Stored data
<<<<
Definition handleVolumeUsage (volumeId : string) (l : list Volume) : Resp :=
  match find_volume volumeId l with
  | None => writeError 404 "volume not found"
  | Some v =>
      let used := match volMgr with Some dir => (Usage (tree (Join [dir; SanitizeID (Vol_ID v)]))).1 | None => 0 end in
      let limit := i64 (Vol_SizeMiB v * 1024 * 1024) in
      let path := match volMgr with
                  | Some dir => if Vol_Path v ==? "" then volume_Path dir (SanitizeID (Vol_ID v)) else Vol_Path v
                  | None => Vol_Path v
                  end in
      writeJSON 200 (JObj [("used_bytes", JInt used); ("limit_bytes", JInt limit); ("volume", JStr (Vol_ID v)); ("path", JStr path)])
  end.

(** *** The rows *)

Definition statusOf (v : Volume) : string := if Vol_Path v ==? "" then "provisioning" else "mounted".

(** The rows of a project; no row has the empty project, which is NULL in the statement. *)
Definition ListVolumes (projectID : string) (l : list Volume) : list Volume :=
  base.filter (fun v => Vol_ProjectID v = projectID /\ projectID <> "") l.

Definition DeleteVolume (id : string) (l : list Volume) : list Volume * bool :=
  (base.filter (fun v => Vol_ID v <> id) l, existsb (fun v => Vol_ID v ==? id) l).

Definition ResizeVolume (id : string) (sizeMiB : Z) (l : list Volume) : list Volume * bool :=
  ((fun v => if Vol_ID v ==? id then Vol_set_SizeMiB sizeMiB v else v) <$> l, existsb (fun v => Vol_ID v ==? id) l).

Definition handleListVolumes (limit_q cursor_q projectID : string) (l : list Volume) : Page Volume :=
  paginate limit_q cursor_q (ListVolumes projectID l).

(** Resizing changes the limit that is shown and no file: the same usage is measured
    against the new size. *)
Lemma resize_changes_limit_only volumeId v l size used limit path :
  find_volume volumeId l = Some v ->
  handleVolumeUsage volumeId l =
    writeJSON 200 (JObj [("used_bytes", JInt used); ("limit_bytes", JInt limit); ("volume", JStr (Vol_ID v)); ("path", JStr path)]) ->
  handleVolumeUsage volumeId (ResizeVolume volumeId size l).1 =
    writeJSON 200 (JObj [("used_bytes", JInt used); ("limit_bytes", JInt (i64 (size * 1024 * 1024))); ("volume", JStr (Vol_ID v)); ("path", JStr path)]).
Proof.
  intros Hf. assert (Hf' : find_volume volumeId (ResizeVolume volumeId size l).1 = Some (Vol_set_SizeMiB size v)).
  { unfold find_volume in *. cbn [fst ResizeVolume]. revert Hf. induction l as [|x l IH]; [done|]. cbn.
    case_bool_decide as Ex; cbn.
    - intros [= ->]. replace (Vol_ID (Vol_set_SizeMiB size v)) with (Vol_ID v) by (by destruct v). by rewrite bool_decide_eq_true_2.
    - by rewrite bool_decide_eq_false_2. }
  unfold handleVolumeUsage. rewrite Hf, Hf'. destruct v. cbn. unfold writeJSON. intros [= <- <- <-]. done.
Qed.

(** The size of the image is its length and not what it occupies: a volume nothing was
    written to is reported as used beyond its limit. *)
Lemma fresh_volume_over_limit volumeId v l dir :
  volMgr = Some dir -> find_volume volumeId l = Some v -> 0 < Vol_SizeMiB v < 2 ^ 40 ->
  tree (Join [dir; SanitizeID (Vol_ID v)]) = created (Vol_SizeMiB v) ->
  exists used limit path, handleVolumeUsage volumeId l =
    writeJSON 200 (JObj [("used_bytes", JInt used); ("limit_bytes", JInt limit); ("volume", JStr (Vol_ID v)); ("path", JStr path)]) /\
    limit < used.
Proof.
  intros Hm Hf Hs Ht. unfold handleVolumeUsage. rewrite Hf, Hm, Ht. eexists _, _, _. split; [reflexivity|].
  rewrite Usage_spec. cbn [fst bytes created]. assert (Hin : in_i64 (Vol_SizeMiB v * 1024 * 1024)) by (unfold in_i64, min_int64, max_int64; lia).
  rewrite (i64_id _ Hin). assert (Hlen : (9 <= String.length (marker (Vol_SizeMiB v)) < 200)%nat).
  { unfold marker. rewrite !slen_app. pose proof (Itoa_length (Vol_SizeMiB v)). cbn. lia. }
  rewrite i64_id; [lia|]. unfold in_i64, min_int64, max_int64. lia.
Qed.
End Handlers.
End Usage.

(** ** Users, roles and grants *)

Module Rosters.
Section Rosters.
Context (collate : forall A, (A -> string) -> list A -> list A).
Hypothesis collate_perm : forall A (key : A -> string) l, collate A key l ≡ₚ l.

(** The columns the listing reads: neither password hash nor salt, nor the creation time. *)
Definition listed (u : User) : User :=
  mkUser (User_ID u) (User_Username u) (User_Role u) (User_Email u) (User_NotifyOptIn u) "" "" 0.

Definition ListUsers (db : TenancyDB) : list User := if q_ok db QUser then listed <$> users db else [].

Definition ListRoles (db : TenancyDB) : list Role :=
  if q_ok db QRole
  then (fun r => Role_set_Permissions (RolePermissions db (Role_ID r)) r) <$> collate Role Role_ID (roles db)
  else [].

Definition ListAllPermissions (l : list Permission) : list Permission := collate Permission Perm_ID l.

Definition perm_json (p : Permission) : Json :=
  JObj [("id", JStr (Perm_ID p)); ("name", JStr (Perm_Name p)); ("description", JStr (Perm_Description p))].

(** [ListAssignmentsByScope]: principal type, principal and role of each grant. *)
Definition ListAssignmentsByScope (db : TenancyDB) (scopeType scopeID : string) : list (string * string * string) :=
  match query db QAssignments (base.filter (fun a => As_Scope a = mkScope scopeType scopeID) (role_assignments db)) with
  | Some l => (fun a => (As_PrincipalType a, As_PrincipalID a, As_RoleID a)) <$>
                collate Assignment As_PrincipalType (collate Assignment As_PrincipalID l)
  | None => []
  end.

Definition GetAPIKeyByHash (keys : list APIKey) (hash : string) : option APIKey :=
  find_first (fun k => Key_TokenHash k ==? hash) keys.

Definition systemRole (db : TenancyDB) (roleID : string) : bool := IsSystemRole db roleID.

Definition ProjectMemberRoleID (db : TenancyDB) : string := DefaultRoleID collate db.

Definition handleListUsers (a : Accounts) : Resp := writeJSON 200 (JList (JUser <$> ListUsers (ac_db a))).
Definition handleListRoles (a : Accounts) : Resp := writeJSON 200 (JList (JRole <$> ListRoles (ac_db a))).
Definition handleListPermissions (l : list Permission) : Resp := writeJSON 200 (JList (perm_json <$> ListAllPermissions l)).
Definition handleListProjectMembers (projectID : string) (a : Accounts) : Resp :=
  writeJSON 200 (JList (JMember <$> ListProjectMembers (ac_db a) projectID)).
Definition handleListOrgs (a : Accounts) : Resp := writeJSON 200 (JList (JOrg <$> ListOrgs collate a)).

Definition handleMe (username : string) (a : Accounts) : Resp :=
  match GetUserByUsername (ac_db a) username with
  | Some u => writeJSON 200 (JUser u)
  | None => writeError 401 "authenticated user not found"
  end.

(** Who holds which password cannot be told from the listing of users. *)
Lemma user_list_hides_passwords a a' :
  q_ok (ac_db a) QUser = q_ok (ac_db a') QUser -> listed <$> users (ac_db a) = listed <$> users (ac_db a') ->
  handleListUsers a = handleListUsers a'.
Proof. unfold handleListUsers, ListUsers. intros -> ->. done. Qed.

(** The listing of roles shows each role as it is read on its own. *)
Lemma ListRoles_reads db r :
  NoDup (Role_ID <$> roles db) -> r ∈ ListRoles db -> GetRole db (Role_ID r) = Some r.
Proof.
  intros Hnd. unfold ListRoles, GetRole. destruct (q_ok db QRole); [|by intros ?%elem_of_nil].
  intros (r0 & -> & Hr)%list_elem_of_fmap. rewrite collate_perm in Hr.
  replace (Role_ID (Role_set_Permissions _ r0)) with (Role_ID r0) by (by destruct r0).
  by rewrite (find_first_unique Role_ID (roles db) r0).
Qed.

(** What a listing of grants shows is what the capability engine matches at that scope. *)
Lemma assignments_listed db t id pt pid role :
  q_ok db QAssignments = true ->
  (pt, pid, role) ∈ ListAssignmentsByScope db t id <-> mkAssignment pt pid (mkScope t id) role ∈ role_assignments db.
Proof.
  intros Hq. unfold ListAssignmentsByScope, query. rewrite Hq, list_elem_of_fmap. split.
  - intros (a & E & Ha). rewrite !collate_perm in Ha. apply list_elem_of_filter in Ha as [Hs Ha].
    destruct a as [pt' pid' sc r']. cbn in *. by injection E as -> -> ->; subst.
  - intros Ha. eexists. split; [|rewrite !collate_perm; apply list_elem_of_filter; split; [|exact Ha]]; done.
Qed.

(** Resolving a token goes through the key with its hash. *)
Lemma GetUserByToken_key s raw :
  GetUserByToken s raw =
  match GetAPIKeyByHash (srv_keys s) (hash_hex raw) with
  | Some k => if (Key_UserID k ==? "") || (Key_UserID k ==? "*") then None else GetUserByID (srv_db s) (Key_UserID k)
  | None => None
  end.
Proof. unfold GetUserByToken, GetAPIKeyByHash. by destruct (find_first _ _). Qed.
End Rosters.
End Rosters.

(** ** Organisations and scopes *)

Module Orgs.
Section Orgs.
Context (collate : forall A, (A -> string) -> list A -> list A).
>>>>
→ Activity: Would you please reproduce the records above exactly, only from their first line through the line holding "else Vol_Path v", with both ends included?

→ Answer to this task:
Definition handleVolumeUsage (volumeId : string) (l : list Volume) : Resp :=
  match find_volume volumeId l with
  | None => writeError 404 "volume not found"
  | Some v =>
      let used := match volMgr with Some dir => (Usage (tree (Join [dir; SanitizeID (Vol_ID v)]))).1 | None => 0 end in
      let limit := i64 (Vol_SizeMiB v * 1024 * 1024) in
      let path := match volMgr with
                  | Some dir => if Vol_Path v ==? "" then volume_Path dir (SanitizeID (Vol_ID v)) else Vol_Path v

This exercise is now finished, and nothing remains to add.